Lodging is a significant challenge in rice production, particularly for high-yielding cultivars. Previous research has shown that stem characteristics, such as internode length and diameter, are key determinants of lodging resistance. However, the genetic mechanisms controlling these traits remain poorly understood. To investigate the genetic basis of lodging-related stem traits, a recombinant inbred line (RIL) population was developed from a cross between Zhenshan 97 and C309, two rice varieties with contrasting stem architectures. A high-density genetic linkage map was constructed using 3,307 bin markers generated by next-generation sequencing. Comprehensive phenotypic analysis was conducted for heading date, internode length, and diameter. A total of 54 quantitative trait loci (QTLs) were identified across the genome. Importantly, 15 pleiotropic QTLs were detected, each affecting multiple internode-related traits. These pleiotropic loci include well-known functional genes such as SCM2 and Gn1a , as well as several novel loci potentially involved in regulating stem strength and lodging resistance. Additionally, RNA-Seq analysis was performed to identify candidate genes associated with these traits. Among the 1,263 expressed genes within the 15 pleiotropic QTL regions, 183 differentially expressed genes were identified. LOC_Os06g11130 was highlighted as a key gene for further investigation. Haplotype analysis and linkage disequilibrium analysis revealed significant haplotype variation in LOC_Os06g11130 , further confirming its potential role in lodging resistance.
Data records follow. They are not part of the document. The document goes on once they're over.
Lemma cursor_of_child :
  ChunkCursor.of_child (chunk mu) d h = Ok (ChunkCursor.mkCursor (chunk mu) (Z.of_nat (length pre)), h).
Proof.
  assert (wp (genericIndexOf (chunk mu) d) (fun i h' => i = Z.of_nat (length pre) /\ h' = h) h) as Hi.
  { apply wp_tracked. eapply wp_genericIndexOf; [apply tracked_id|done..|]. by destruct h. }
  unfold ChunkCursor.of_child, mbind, M_bind. rewrite children_of_mu.
  unfold wp in Hi. destruct (genericIndexOf (chunk mu) d h) as [[i h']|]; [|done]. destruct Hi as [-> ->].
  unfold size_ok in Hsz. rewrite Hk, length_app in Hsz. cbn in Hsz.
  unfold lift, cassert. rewrite (proj2 (Z.eqb_neq _ _)) by lia. done.
Qed.

Lemma cursor_get q : last pre = Some q ->
  ChunkCursor.get (ChunkCursor.mkCursor (chunk mu) (Z.of_nat (length pre) - 1)) h = Ok (Some q, h).
Proof.
  intros [pre' ->]%last_Some. rewrite length_app. cbn [length].
  assert (children_at (chunk mu) h = Ok (childList xc, h)) as E.
  { unfold children_at, mbind, M_bind. by rewrite children_of_mu. }
  unfold ChunkCursor.get, genericGetSize, mbind, M_bind. cbn [ChunkCursor.list ChunkCursor.index]. rewrite E.
  unfold mret, M_ret, ChunkList.genericGetSize, IterableChunkList.getCount. fold (kids xc).
  rewrite Hk, !length_app. cbn [length]. rewrite (proj2 (Z.ltb_lt _ _)) by lia.
  unfold genericGetAt, mbind, M_bind. rewrite E. unfold ChunkList.genericGetAt, IterableChunkList.get. fold (kids xc).
  rewrite Hk, <- app_assoc. cbn [app].
  replace (Z.of_nat (length pre' + 1) - 1) with (Z.of_nat (length pre')) by lia. by rewrite load_app.
Qed.

Lemma makePosition_offset prv o (Q : ptr -> Heap -> Prop) :
  Q (fresh h) (mkHeap (chunks h) (<[fresh h := mkPosition (OffsetPosition (Some d) o) Undecorated]> (positions h))
                 (semantics h) (mode h) (gsTable h) (addrTable h) (fresh h + 1)) ->
  wp (PositionFactory.makePosition prv d o) Q h.
Proof.
  intros HQ. unfold PositionFactory.makePosition. mstep. mstep. rewrite Hm. destruct prv; exact HQ.
Qed.
(** C36: [assignAddresses] of a list of functions either succeeds, and then every
    function starts at an address of the sandbox where it fits, the functions
    are in the given order and do not overlap; or the sandbox does not have room
    for all of them, and it throws [std::bad_alloc]. *)
Theorem assign_functions_correct sb h order :
  sb_valid sb -> ready h order -> NoDup order ->
  Forall (fun f => 0 <= size_at h f /\ sb_limit sb + sb_round sb (size_at h f) < 2 ^ 64) order ->
  if sb_current sb + total (sb_round sb ∘ size_at h <$> order) <=? sb_limit sb then
    exists sb' h', Generator.assign_functions sb order h = Ok (sb', h') /\
    exists addresses, Forall2 (fun f a => getAddress f h' = Ok (a, h') /\
        sb_current sb <= a /\ a + size_at h f <= sb_limit sb) order addresses /\
      forall i j f a b, (i < j)%nat -> order !! i = Some f -> addresses !! i = Some a -> addresses !! j = Some b ->
        a + size_at h f <= b
  else Generator.assign_functions sb order h = Err bad_alloc.
Proof.
  intros Hsb Hr Hnd Hpos. destruct (Z.leb_spec (sb_current sb + total (sb_round sb ∘ size_at h <$> order)) (sb_limit sb)) as [Hfit|Hfull].
  2: by eapply assign_functions_full.
  destruct (assign_functions_fits order order sb h Hsb Hr Hnd) as (sb' & h' & E & _ & Hp & _ & _); [done| |done|].
  { eapply Forall_impl; [exact Hpos|]. by intros g []. }
  set (sizes := sb_round sb ∘ size_at h <$> order) in *.
  assert (Forall (Z.le 0) sizes) as Hsz.
  { apply Forall_fmap. eapply Forall_impl; [exact Hpos|]. intros g [Hg _]. cbn. pose proof (round_ge sb _ Hsb Hg). lia. }
  assert (forall i f s, order !! i = Some f -> slots_from (sb_current sb) sizes !! i = Some s ->
    slot_size s = sb_round sb (size_at h f) /\ size_at h f <= slot_size s) as Hfits.
  { intros i f s Hi Hs. assert (slot_size s = sb_round sb (size_at h f)) as Es.
    { assert (sizes !! i = Some (slot_size s)) as Hsi.
      { clear -Hs. revert i Hs. generalize (sb_current sb). induction sizes as [|n ns IH]; intros a [|i] Hs; cbn in Hs;
          simplify_eq; [done|]. by eapply IH. }
      unfold sizes in Hsi. rewrite list_lookup_fmap, Hi in Hsi. cbn in Hsi. congruence. }
    rewrite Es. split; [done|]. apply round_ge; [done|]. by apply (Forall_lookup_1 _ _ _ _ Hpos Hi). }
  exists sb', h'. split; [done|]. exists (slot_address <$> slots_from (sb_current sb) sizes). split.
  - apply Forall2_fmap_r, Forall2_same_length_lookup. split; [by eapply Forall2_length|]. intros i f s Hi Hs.
    pose proof (Forall2_lookup_lr _ _ _ _ _ _ Hp Hi Hs) as Hpl.
    destruct (slots_from_bounds _ _ _ _ Hsz Hs) as (B1 & B2 & B3). destruct (Hfits i f s Hi Hs) as [_ Hle].
    split; [by apply placed_address|]. lia.
  - intros i j f a b Hij Hi Ha Hb. rewrite list_lookup_fmap in Ha, Hb.
    apply fmap_Some in Ha as (s & Hs & ->). apply fmap_Some in Hb as (t & Ht & ->).
    pose proof (slots_from_disjoint _ _ _ _ _ _ Hsz Hij Hs Ht). destruct (Hfits i f s Hi Hs). lia.
Qed.
End assign.

(** ** Examples *)
Module SandboxExamples.

Definition box : SandboxImpl MemoryBufferBacking AlignedWatermarkAllocator :=
  SandboxImpl.new (MemoryBufferBacking.new 0x40000000 0x1000).

(** Two functions, the second with a slot already. *)
Definition heap : Heap := mkHeap
  (list_to_map [(10, with_csize (ChunkMutator.empty_chunk TFunction "f") 31);
                (11, with_slotPosition (with_csize (ChunkMutator.empty_chunk TFunction "g") 8) (Some 100))])
  (list_to_map [(100, slot_position (mkSlot 0 8))]) ∅ MODE_OFFSET None [] 101.

Lemma heap_ready : ready heap [11; 10].
Proof.
  split.
  - intros f Hf. members Hf; (eexists; split; [reflexivity|]; split_and!; try reflexivity; intros p Hp; cbn in Hp).
    + simplify_eq. eexists. reflexivity.
    + discriminate Hp.
  - intros f g x y p Hf Hg. members Hf; members Hg; try done; intros Hx Hy Hpx Hpy;
      vm_compute in Hx, Hy; simplify_eq; discriminate.
  - intros p Hp. cbn in Hp. unfold heap. cbn [positions].
    apply not_elem_of_list_to_map_1. cbn. rewrite list_elem_of_singleton. lia.
Qed.

Lemma assign_functions_correct_witness : exists sb' h',
  Generator.assign_functions box [11; 10] heap = Ok (sb', h') /\
  exists addresses, Forall2 (fun f a => getAddress f h' = Ok (a, h') /\ 0x40000000 <= a /\
    a + size_at heap f <= 0x40001000) [11; 10] addresses.
Proof.
  pose proof (assign_functions_correct box heap [11; 10]) as T.
  assert (sb_valid box) as Hv by (split; [exists 1; done|]; vm_compute; intuition congruence).
  specialize (T Hv heap_ready ltac:(apply (bool_decide_unpack _); vm_compute; exact I)).
  assert (Forall (fun f => 0 <= size_at heap f /\ sb_limit box + sb_round box (size_at heap f) < 2 ^ 64) [11; 10]) as Hs
    by (repeat constructor; vm_compute; congruence).
  specialize (T Hs). change (sb_current box + total (sb_round box ∘ size_at heap <$> [11; 10]) <=? sb_limit box) with true in T.
  destruct T as (sb' & h' & E & addresses & F & _). exists sb', h'. split; [exact E|]. exists addresses. exact F.
Defined.

(** A request near the largest size wraps around: it is granted, and the next slot
    starts below the sandbox. *)
Example watermark_wraps :
  let s0 : SandboxImpl MemoryBufferBacking WatermarkAllocator :=
    SandboxImpl.new (MemoryBufferBacking.new 0x40000000 0x1000) in
  exists s1 s2, allocate s0 (2 ^ 64 - 0x100) = Ok (mkSlot 0x40000000 (2 ^ 64 - 0x100), s1) /\
    allocate s1 0x10 = Ok (mkSlot 0x3fffff00 0x10, s2).
Proof.
  exists (mkSandbox (mkBuffer 0x40000000 0x1000 []) (mkWatermark 0x40000000 0x3fffff00)),
    (mkSandbox (mkBuffer 0x40000000 0x1000 []) (mkWatermark 0x40000000 0x3fffff10)).
  split; vm_compute; reflexivity.
Qed.
End SandboxExamples.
This study enhances our understanding of the genetic architecture of internode traits associated with lodging resistance in rice. The identification of pleiotropic and major-effect QTLs provides valuable genetic resources for marker-assisted selection and genomic breeding, with the potential to improve lodging resistance in high-yielding rice cultivars. These findings contribute to the development of rice varieties that balance high yield potential with enhanced lodging resistance.